■ Source material

---*---

(** [threading.Thread.join(timeout)] on a thread: the seconds that the
    call blocks, and the thread when it returns; [join] returns when the
    thread has ended or [timeout] seconds have passed, whichever comes
    first. *)
Class Threading : Type := {
  thread_join : ServerThread -> Z -> Z * ServerThread;
  thread_join_returns : forall t timeout,
    0 <= timeout -> 0 <= fst (thread_join t timeout) <= timeout
}.

(** [ServerThread.set_should_exit] *)
Definition set_should_exit (should_exit : bool) (t : ServerThread)
  : result unit * ServerThread :=
  match lock t with
  | Some _ =>
      (Ok tt, {| lock := lock t; _should_exit := Some should_exit; alive := alive t |})
  | None => (Raise (AttributeError "lock"), t)
  end.

(** [ServerThread.should_exit] *)
Definition should_exit (t : ServerThread) : result bool :=
  match lock t, _should_exit t with
  | Some _, Some r => Ok r
  | Some _, None => Raise (AttributeError "_should_exit")
  | None, _ => Raise (AttributeError "lock")
  end.

(** [ServerThread.run] up to its loop: [served] is what [Server(SOCK)]
    did, and an exception of it ends the thread there. *)
Definition run_begins (served : result unit) (t : ServerThread)
  : result unit * ServerThread :=
  match served with
  | Ok _ =>
      set_should_exit false
        {| lock := Some tt; _should_exit := _should_exit t; alive := alive t |}
  | Raise x =>
      (Raise x, {| lock := lock t; _should_exit := _should_exit t; alive := false |})
  end.

(** The [VoltronCommand] object: [self.running], [self.thread] (no such
    attribute before the first [start]), whether [stop_handler] is
    connected to [gdb.events.stop], the lines printed, and the seconds
    spent in calls that block. *)
Record VoltronCommand : Type :=
  { running : bool;
    thread : option ServerThread;
    hooked : bool;
    output : list string;
    waited : Z }.

(** [VoltronCommand.__init__] *)
Definition VoltronCommand_init : VoltronCommand :=
  {| running := false; thread := None; hooked := false; output := []; waited := 0 |}.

---*---

■ Assigned task
Exact copies of the lines from the one with "attribute before the" through the final line of the listing should be returned, and no other lines.

■ Result of this task
    attribute before the first [start]), whether [stop_handler] is
    connected to [gdb.events.stop], the lines printed, and the seconds
    spent in calls that block. *)
Record VoltronCommand : Type :=
  { running : bool;
    thread : option ServerThread;
    hooked : bool;
    output : list string;
    waited : Z }.

(** [VoltronCommand.__init__] *)
Definition VoltronCommand_init : VoltronCommand :=
  {| running := false; thread := None; hooked := false; output := []; waited := 0 |}.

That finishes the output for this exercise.